──────── Provided records

(** * httpie.output.writer: output-stream selection, production and writing

    A shallow embedding of [httpie/output/writer.py].  Python values are
    modelled as the module uses them: [bytes] as lists of bytes, flags as
    booleans, option names as strings, file objects as an interface with a
    log of the calls made on them.  Exceptions and the side effects on the two
    sinks ([env.stdout], [env.stderr]) are threaded through a small state and
    error monad. *)

From Stdlib Require Import List String Ascii Bool ZArith NArith Lia.
From Stdlib.Strings Require Import Byte.
Import ListNotations.
Open Scope string_scope.
Open Scope list_scope.

(** ** Python values *)

(** [bytes]: an immutable sequence of bytes. *)
Definition bytes := list byte.

(** [str] holding decoded text: a sequence of code points. *)
Definition text := list N.

(** A codec, as looked up by [bytes.decode(encoding)]; [None] stands for
    [UnicodeDecodeError] / [UnicodeEncodeError] under the strict handler. *)
Record Codec := {
  decode : bytes -> option text;
  encode : text -> option bytes
}.

(** The exceptions the module can meet.  [IOError] carries [e.errno], which is
    [None] for an [IOError] built without one. *)
Inductive exn :=
| IOError (errno : option Z)
| AttributeError
| TypeError
| UnicodeDecodeError.

(** [errno.EPIPE] *)
Definition EPIPE : Z := 32.

(** ** File objects *)

(** The object a call lands on: [outfile] itself (text mode) or its
    underlying [outfile.buffer] (byte mode). *)
Inductive handle := Outfile | Buffer.

Inductive payload :=
| Bytes (b : bytes)
| Text (s : text).

(** One call on an output file. *)
Inductive sink_op :=
| Write (h : handle) (p : payload)
| Flush.

(** A file object: whether it has a [buffer] attribute, its declared
    [encoding], and which exception (if any) a call raises, given the calls
    that succeeded on it so far. *)
Record File := {
  file_has_buffer : bool;
  file_encoding : Codec;
  file_fault : list sink_op -> sink_op -> option exn
}.

(** ** The world: the calls that succeeded on each sink, oldest first *)
Record World := {
  stdout_ops : list sink_op;
  stderr_ops : list sink_op
}.

(** ** State and error monad *)

Inductive result (A : Type) :=
| Ok (a : A)
| Raise (e : exn).
Arguments Ok {A} a.
Arguments Raise {A} e.

Definition M (A : Type) := World -> World * result A.

Definition ret {A} (a : A) : M A := fun w => (w, Ok a).

Definition raise {A} (e : exn) : M A := fun w => (w, Raise e).

Definition bind {A B} (m : M A) (k : A -> M B) : M B :=
  fun w =>
    match m w with
    | (w', Ok a) => k a w'
    | (w', Raise e) => (w', Raise e)
    end.

Notation "x <- m ;; k" := (bind m (fun x => k))
  (at level 61, m at next level, right associativity).
Notation "m ;; k" := (bind m (fun _ => k))
  (at level 61, right associativity).

(** A call on [env.stdout] (or its buffer): it raises what the file says, and
    is logged otherwise. *)
Definition call_stdout (f : File) (op : sink_op) : M unit :=
  fun w =>
    match file_fault f (stdout_ops w) op with
    | Some e => (w, Raise e)
    | None =>
        ({| stdout_ops := stdout_ops w ++ [op]; stderr_ops := stderr_ops w |},
         Ok tt)
    end.

(** [when b m]: [if b: m] *)
Definition when (b : bool) (m : M unit) : M unit :=
  if b then m else ret tt.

────────────────

Copy all of the data exactly.

(** * httpie.output.writer: output-stream selection, production and writing

    A shallow embedding of [httpie/output/writer.py].  Python values are
    modelled as the module uses them: [bytes] as lists of bytes, flags as
    booleans, option names as strings, file objects as an interface with a
    log of the calls made on them.  Exceptions and the side effects on the two
    sinks ([env.stdout], [env.stderr]) are threaded through a small state and
    error monad. *)

From Stdlib Require Import List String Ascii Bool ZArith NArith Lia.
From Stdlib.Strings Require Import Byte.
Import ListNotations.
Open Scope string_scope.
Open Scope list_scope.

(** ** Python values *)

(** [bytes]: an immutable sequence of bytes. *)
Definition bytes := list byte.

(** [str] holding decoded text: a sequence of code points. *)
Definition text := list N.

(** A codec, as looked up by [bytes.decode(encoding)]; [None] stands for
    [UnicodeDecodeError] / [UnicodeEncodeError] under the strict handler. *)
Record Codec := {
  decode : bytes -> option text;
  encode : text -> option bytes
}.

(** The exceptions the module can meet.  [IOError] carries [e.errno], which is
    [None] for an [IOError] built without one. *)
Inductive exn :=
| IOError (errno : option Z)
| AttributeError
| TypeError
| UnicodeDecodeError.

(** [errno.EPIPE] *)
Definition EPIPE : Z := 32.

(** ** File objects *)

(** The object a call lands on: [outfile] itself (text mode) or its
    underlying [outfile.buffer] (byte mode). *)
Inductive handle := Outfile | Buffer.

Inductive payload :=
| Bytes (b : bytes)
| Text (s : text).

(** One call on an output file. *)
Inductive sink_op :=
| Write (h : handle) (p : payload)
| Flush.

(** A file object: whether it has a [buffer] attribute, its declared
    [encoding], and which exception (if any) a call raises, given the calls
    that succeeded on it so far. *)
Record File := {
  file_has_buffer : bool;
  file_encoding : Codec;
  file_fault : list sink_op -> sink_op -> option exn
}.

(** ** The world: the calls that succeeded on each sink, oldest first *)
Record World := {
  stdout_ops : list sink_op;
  stderr_ops : list sink_op
}.

(** ** State and error monad *)

Inductive result (A : Type) :=
| Ok (a : A)
| Raise (e : exn).
Arguments Ok {A} a.
Arguments Raise {A} e.

Definition M (A : Type) := World -> World * result A.

Definition ret {A} (a : A) : M A := fun w => (w, Ok a).

Definition raise {A} (e : exn) : M A := fun w => (w, Raise e).

Definition bind {A B} (m : M A) (k : A -> M B) : M B :=
  fun w =>
    match m w with
    | (w', Ok a) => k a w'
    | (w', Raise e) => (w', Raise e)
    end.

Notation "x <- m ;; k" := (bind m (fun x => k))
  (at level 61, m at next level, right associativity).
Notation "m ;; k" := (bind m (fun _ => k))
  (at level 61, right associativity).

(** A call on [env.stdout] (or its buffer): it raises what the file says, and
    is logged otherwise. *)
Definition call_stdout (f : File) (op : sink_op) : M unit :=
  fun w =>
    match file_fault f (stdout_ops w) op with
    | Some e => (w, Raise e)
    | None =>
        ({| stdout_ops := stdout_ops w ++ [op]; stderr_ops := stderr_ops w |},
         Ok tt)
    end.

(** [when b m]: [if b: m] *)
Definition when (b : bool) (m : M unit) : M unit :=
  if b then m else ret tt.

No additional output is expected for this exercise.